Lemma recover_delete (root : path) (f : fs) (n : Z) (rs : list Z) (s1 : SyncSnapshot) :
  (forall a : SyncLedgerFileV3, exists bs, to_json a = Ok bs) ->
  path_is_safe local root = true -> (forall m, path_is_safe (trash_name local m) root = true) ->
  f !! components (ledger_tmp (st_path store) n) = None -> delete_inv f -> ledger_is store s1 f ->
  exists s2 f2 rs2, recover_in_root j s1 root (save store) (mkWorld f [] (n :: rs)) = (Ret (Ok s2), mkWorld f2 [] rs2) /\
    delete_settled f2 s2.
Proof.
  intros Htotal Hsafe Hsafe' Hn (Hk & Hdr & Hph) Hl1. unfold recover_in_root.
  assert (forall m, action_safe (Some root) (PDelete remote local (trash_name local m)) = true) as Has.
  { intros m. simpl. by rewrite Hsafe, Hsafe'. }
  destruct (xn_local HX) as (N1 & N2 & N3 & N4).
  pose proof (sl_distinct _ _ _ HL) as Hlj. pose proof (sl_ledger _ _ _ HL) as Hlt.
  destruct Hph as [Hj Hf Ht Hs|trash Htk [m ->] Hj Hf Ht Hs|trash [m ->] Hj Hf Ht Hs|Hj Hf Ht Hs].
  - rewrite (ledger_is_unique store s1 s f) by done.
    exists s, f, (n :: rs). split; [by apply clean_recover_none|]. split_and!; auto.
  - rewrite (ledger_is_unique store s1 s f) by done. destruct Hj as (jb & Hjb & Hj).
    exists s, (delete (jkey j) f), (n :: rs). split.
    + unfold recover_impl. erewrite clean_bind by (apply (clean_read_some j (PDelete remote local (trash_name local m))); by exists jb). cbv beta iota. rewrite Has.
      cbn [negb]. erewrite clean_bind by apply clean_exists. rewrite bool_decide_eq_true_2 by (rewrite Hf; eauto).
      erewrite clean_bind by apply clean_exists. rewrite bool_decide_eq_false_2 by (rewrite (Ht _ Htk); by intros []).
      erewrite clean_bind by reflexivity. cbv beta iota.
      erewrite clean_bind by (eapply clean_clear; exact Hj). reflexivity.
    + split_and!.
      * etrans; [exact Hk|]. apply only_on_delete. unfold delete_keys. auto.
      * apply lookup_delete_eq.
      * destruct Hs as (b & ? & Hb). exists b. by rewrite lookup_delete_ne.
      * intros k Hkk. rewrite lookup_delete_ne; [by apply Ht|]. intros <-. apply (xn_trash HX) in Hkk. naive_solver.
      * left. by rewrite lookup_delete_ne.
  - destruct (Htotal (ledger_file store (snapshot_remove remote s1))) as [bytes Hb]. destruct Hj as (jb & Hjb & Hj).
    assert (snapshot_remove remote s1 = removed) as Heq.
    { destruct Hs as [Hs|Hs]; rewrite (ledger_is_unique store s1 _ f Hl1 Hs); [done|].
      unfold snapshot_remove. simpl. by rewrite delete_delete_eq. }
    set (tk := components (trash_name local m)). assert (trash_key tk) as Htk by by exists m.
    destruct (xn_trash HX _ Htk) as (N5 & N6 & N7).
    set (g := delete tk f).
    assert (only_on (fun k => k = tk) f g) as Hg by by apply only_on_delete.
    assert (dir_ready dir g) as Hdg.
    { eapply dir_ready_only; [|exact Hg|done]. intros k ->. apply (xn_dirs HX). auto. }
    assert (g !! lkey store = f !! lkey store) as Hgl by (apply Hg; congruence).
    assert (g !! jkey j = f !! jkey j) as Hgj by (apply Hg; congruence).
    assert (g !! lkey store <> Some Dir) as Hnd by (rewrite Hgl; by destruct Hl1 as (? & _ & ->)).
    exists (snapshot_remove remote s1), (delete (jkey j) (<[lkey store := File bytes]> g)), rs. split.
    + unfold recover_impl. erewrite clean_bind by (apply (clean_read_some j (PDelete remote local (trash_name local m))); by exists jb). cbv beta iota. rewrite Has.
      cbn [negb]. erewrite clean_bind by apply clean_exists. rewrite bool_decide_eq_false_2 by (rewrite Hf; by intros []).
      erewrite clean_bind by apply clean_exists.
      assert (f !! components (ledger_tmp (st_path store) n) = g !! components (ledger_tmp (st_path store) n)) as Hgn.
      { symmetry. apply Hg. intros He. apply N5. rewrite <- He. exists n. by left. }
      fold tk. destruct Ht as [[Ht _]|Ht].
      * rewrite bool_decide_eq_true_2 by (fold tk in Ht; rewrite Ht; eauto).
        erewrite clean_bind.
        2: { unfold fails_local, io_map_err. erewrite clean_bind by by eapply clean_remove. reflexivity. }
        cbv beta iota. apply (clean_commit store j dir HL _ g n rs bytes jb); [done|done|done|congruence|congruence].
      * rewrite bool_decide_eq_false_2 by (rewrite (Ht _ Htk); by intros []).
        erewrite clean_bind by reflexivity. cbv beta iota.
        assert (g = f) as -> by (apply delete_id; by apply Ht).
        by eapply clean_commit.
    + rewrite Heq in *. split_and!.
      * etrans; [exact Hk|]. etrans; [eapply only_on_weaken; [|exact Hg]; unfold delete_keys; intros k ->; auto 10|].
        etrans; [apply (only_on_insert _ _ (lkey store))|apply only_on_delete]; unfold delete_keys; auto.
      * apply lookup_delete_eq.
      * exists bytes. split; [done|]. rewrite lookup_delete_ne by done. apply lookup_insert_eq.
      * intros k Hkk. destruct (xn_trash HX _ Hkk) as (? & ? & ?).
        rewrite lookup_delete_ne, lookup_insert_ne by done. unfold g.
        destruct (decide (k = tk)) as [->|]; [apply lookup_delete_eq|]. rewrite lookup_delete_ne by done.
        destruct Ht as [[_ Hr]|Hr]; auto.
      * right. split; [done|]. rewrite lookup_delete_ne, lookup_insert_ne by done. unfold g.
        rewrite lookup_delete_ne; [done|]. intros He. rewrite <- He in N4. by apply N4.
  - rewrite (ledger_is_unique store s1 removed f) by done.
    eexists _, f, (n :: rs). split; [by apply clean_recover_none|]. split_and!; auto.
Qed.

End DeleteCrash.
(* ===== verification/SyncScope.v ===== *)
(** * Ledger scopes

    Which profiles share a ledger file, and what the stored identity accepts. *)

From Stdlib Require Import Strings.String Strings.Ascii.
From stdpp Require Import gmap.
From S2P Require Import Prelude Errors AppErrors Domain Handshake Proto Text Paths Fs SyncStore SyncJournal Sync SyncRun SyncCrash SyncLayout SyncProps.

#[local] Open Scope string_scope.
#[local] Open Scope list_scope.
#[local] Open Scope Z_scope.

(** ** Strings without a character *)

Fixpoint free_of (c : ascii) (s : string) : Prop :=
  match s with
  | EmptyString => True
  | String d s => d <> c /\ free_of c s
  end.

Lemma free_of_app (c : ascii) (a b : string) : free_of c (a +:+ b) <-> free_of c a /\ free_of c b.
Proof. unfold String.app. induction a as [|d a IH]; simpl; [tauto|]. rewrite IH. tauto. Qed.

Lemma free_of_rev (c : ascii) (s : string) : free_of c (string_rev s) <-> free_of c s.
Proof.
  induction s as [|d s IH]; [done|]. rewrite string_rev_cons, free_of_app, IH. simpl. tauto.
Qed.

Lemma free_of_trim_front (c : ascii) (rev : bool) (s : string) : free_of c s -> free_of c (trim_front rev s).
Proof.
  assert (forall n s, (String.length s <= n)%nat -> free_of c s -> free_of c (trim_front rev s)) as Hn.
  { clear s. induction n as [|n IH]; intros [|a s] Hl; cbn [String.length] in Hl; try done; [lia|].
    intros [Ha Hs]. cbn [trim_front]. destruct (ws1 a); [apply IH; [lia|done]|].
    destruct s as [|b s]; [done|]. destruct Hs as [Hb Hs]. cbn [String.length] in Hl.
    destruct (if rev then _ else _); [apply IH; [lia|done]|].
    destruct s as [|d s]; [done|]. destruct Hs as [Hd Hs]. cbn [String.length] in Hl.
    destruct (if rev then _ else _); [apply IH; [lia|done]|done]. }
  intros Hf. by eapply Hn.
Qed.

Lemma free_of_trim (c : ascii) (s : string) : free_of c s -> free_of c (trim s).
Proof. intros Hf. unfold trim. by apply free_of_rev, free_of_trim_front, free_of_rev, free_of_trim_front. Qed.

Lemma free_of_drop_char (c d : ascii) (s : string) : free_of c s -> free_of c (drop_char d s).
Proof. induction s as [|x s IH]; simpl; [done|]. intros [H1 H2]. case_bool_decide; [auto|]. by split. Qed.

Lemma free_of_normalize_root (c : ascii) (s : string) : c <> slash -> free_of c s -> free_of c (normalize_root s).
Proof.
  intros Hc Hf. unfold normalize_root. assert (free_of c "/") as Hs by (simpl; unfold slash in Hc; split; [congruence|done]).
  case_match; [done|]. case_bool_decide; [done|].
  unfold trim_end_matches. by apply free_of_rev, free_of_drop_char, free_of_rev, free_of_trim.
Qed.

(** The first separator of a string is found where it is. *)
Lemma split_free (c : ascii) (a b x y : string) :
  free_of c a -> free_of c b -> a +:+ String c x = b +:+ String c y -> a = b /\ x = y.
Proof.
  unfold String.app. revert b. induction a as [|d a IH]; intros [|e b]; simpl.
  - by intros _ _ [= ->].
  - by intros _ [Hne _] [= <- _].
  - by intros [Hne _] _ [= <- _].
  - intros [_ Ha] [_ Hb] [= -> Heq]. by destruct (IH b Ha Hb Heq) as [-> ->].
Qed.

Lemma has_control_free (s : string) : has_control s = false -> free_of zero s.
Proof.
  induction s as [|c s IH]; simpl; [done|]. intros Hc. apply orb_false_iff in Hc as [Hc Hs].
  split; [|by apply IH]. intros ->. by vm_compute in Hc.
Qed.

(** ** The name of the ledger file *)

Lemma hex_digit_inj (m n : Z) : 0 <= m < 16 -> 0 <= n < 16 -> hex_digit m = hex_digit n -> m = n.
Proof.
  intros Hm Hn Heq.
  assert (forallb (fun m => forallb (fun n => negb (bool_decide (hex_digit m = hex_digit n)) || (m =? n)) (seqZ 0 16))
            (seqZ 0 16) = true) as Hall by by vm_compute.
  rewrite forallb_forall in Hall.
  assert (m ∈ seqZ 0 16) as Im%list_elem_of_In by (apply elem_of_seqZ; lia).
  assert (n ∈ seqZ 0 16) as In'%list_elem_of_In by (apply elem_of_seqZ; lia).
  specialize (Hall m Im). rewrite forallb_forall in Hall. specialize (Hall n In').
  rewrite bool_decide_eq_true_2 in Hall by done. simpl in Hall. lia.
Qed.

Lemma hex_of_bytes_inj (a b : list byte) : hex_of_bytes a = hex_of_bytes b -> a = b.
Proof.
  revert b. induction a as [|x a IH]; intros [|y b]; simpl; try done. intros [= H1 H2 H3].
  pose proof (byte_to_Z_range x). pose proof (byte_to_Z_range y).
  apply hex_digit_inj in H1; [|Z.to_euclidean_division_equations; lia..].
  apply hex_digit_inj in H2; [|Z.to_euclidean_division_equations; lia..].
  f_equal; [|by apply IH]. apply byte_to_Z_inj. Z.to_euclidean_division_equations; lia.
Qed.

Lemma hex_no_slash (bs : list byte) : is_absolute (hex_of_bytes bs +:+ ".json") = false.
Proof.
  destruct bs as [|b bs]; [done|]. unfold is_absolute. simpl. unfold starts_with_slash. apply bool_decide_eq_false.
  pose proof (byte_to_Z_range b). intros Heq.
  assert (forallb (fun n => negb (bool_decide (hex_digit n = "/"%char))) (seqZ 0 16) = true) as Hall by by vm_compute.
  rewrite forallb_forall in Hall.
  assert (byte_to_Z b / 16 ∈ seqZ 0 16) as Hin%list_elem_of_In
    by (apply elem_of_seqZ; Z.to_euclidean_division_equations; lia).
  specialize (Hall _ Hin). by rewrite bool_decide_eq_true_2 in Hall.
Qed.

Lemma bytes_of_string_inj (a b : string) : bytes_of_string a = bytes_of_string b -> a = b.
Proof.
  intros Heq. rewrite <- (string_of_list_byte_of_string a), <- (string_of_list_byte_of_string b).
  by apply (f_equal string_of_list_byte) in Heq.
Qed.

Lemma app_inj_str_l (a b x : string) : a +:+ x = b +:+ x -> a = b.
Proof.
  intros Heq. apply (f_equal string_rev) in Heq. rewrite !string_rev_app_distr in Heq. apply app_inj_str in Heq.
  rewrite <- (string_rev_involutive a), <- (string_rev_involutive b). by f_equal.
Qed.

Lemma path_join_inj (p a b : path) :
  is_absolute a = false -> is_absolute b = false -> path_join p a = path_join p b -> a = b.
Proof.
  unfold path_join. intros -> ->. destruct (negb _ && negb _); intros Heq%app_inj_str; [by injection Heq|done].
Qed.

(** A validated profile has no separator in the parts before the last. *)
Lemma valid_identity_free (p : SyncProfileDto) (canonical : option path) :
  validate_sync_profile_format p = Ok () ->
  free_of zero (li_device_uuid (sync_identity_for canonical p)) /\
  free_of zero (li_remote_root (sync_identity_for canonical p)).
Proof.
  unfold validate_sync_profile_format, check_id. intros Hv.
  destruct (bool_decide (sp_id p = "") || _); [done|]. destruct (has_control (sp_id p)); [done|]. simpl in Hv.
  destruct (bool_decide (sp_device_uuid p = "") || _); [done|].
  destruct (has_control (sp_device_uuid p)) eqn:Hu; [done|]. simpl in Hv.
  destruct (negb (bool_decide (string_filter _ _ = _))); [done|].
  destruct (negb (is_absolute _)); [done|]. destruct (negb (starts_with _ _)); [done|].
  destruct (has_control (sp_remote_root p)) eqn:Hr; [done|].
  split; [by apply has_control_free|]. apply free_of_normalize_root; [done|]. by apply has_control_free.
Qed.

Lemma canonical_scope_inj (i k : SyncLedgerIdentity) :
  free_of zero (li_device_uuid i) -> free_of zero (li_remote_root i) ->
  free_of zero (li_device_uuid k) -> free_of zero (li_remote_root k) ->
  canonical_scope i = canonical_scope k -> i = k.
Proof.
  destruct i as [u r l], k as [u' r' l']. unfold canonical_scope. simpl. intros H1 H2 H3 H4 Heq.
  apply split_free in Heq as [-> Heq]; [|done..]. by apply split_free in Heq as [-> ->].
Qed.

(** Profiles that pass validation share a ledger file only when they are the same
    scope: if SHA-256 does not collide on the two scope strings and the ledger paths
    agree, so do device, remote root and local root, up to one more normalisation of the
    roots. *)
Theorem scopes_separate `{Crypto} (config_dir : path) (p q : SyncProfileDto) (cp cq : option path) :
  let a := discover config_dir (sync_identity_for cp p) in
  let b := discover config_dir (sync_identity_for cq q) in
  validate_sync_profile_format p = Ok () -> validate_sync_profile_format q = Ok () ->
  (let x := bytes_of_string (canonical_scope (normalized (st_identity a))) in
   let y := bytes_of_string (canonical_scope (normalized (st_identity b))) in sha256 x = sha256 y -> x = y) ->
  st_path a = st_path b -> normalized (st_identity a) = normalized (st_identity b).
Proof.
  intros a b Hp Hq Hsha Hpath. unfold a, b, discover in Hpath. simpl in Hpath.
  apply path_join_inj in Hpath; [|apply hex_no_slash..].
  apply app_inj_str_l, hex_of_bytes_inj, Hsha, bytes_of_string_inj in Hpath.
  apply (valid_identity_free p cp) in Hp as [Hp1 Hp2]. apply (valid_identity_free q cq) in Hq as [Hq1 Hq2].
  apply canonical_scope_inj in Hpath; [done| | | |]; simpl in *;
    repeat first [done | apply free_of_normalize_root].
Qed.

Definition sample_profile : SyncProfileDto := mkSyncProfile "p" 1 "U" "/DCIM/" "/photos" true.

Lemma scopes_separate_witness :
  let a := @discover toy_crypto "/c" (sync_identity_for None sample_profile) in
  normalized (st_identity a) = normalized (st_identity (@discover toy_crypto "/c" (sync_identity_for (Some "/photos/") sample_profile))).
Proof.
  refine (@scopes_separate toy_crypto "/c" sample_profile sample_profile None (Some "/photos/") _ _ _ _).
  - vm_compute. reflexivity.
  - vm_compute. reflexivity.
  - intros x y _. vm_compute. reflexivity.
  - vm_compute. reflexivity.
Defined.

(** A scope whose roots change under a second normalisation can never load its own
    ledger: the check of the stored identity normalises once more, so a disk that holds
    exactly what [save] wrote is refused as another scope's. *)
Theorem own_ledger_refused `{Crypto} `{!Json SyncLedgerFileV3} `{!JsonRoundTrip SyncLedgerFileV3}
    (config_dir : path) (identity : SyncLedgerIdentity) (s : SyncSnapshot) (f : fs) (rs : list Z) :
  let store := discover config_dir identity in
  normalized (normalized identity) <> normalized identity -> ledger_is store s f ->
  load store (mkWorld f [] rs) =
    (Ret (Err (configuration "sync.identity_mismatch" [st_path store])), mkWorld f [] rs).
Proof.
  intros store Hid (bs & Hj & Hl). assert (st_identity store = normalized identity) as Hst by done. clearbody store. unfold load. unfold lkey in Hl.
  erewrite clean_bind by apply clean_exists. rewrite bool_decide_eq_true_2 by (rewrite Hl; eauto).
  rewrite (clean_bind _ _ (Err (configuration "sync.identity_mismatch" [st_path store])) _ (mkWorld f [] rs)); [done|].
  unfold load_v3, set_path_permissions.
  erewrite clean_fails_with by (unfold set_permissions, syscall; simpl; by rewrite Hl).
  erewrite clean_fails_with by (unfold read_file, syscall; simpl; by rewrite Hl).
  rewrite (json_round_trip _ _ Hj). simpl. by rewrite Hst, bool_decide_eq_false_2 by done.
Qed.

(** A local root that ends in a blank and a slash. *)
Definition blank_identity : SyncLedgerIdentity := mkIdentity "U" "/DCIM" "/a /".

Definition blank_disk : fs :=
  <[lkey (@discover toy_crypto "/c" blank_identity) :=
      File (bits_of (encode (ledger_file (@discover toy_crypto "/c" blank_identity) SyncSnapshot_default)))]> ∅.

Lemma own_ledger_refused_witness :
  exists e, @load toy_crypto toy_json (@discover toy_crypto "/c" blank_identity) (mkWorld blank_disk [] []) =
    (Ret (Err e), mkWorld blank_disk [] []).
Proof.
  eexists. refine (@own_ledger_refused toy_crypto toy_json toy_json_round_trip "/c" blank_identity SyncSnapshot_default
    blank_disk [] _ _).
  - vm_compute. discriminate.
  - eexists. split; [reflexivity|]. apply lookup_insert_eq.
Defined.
==*==
What is being asked - Look through the entries above. Copy out every line holding the word "stored".

Written solution -
    Which profiles share a ledger file, and what the stored identity accepts. *)
    ledger: the check of the stored identity normalises once more, so a disk that holds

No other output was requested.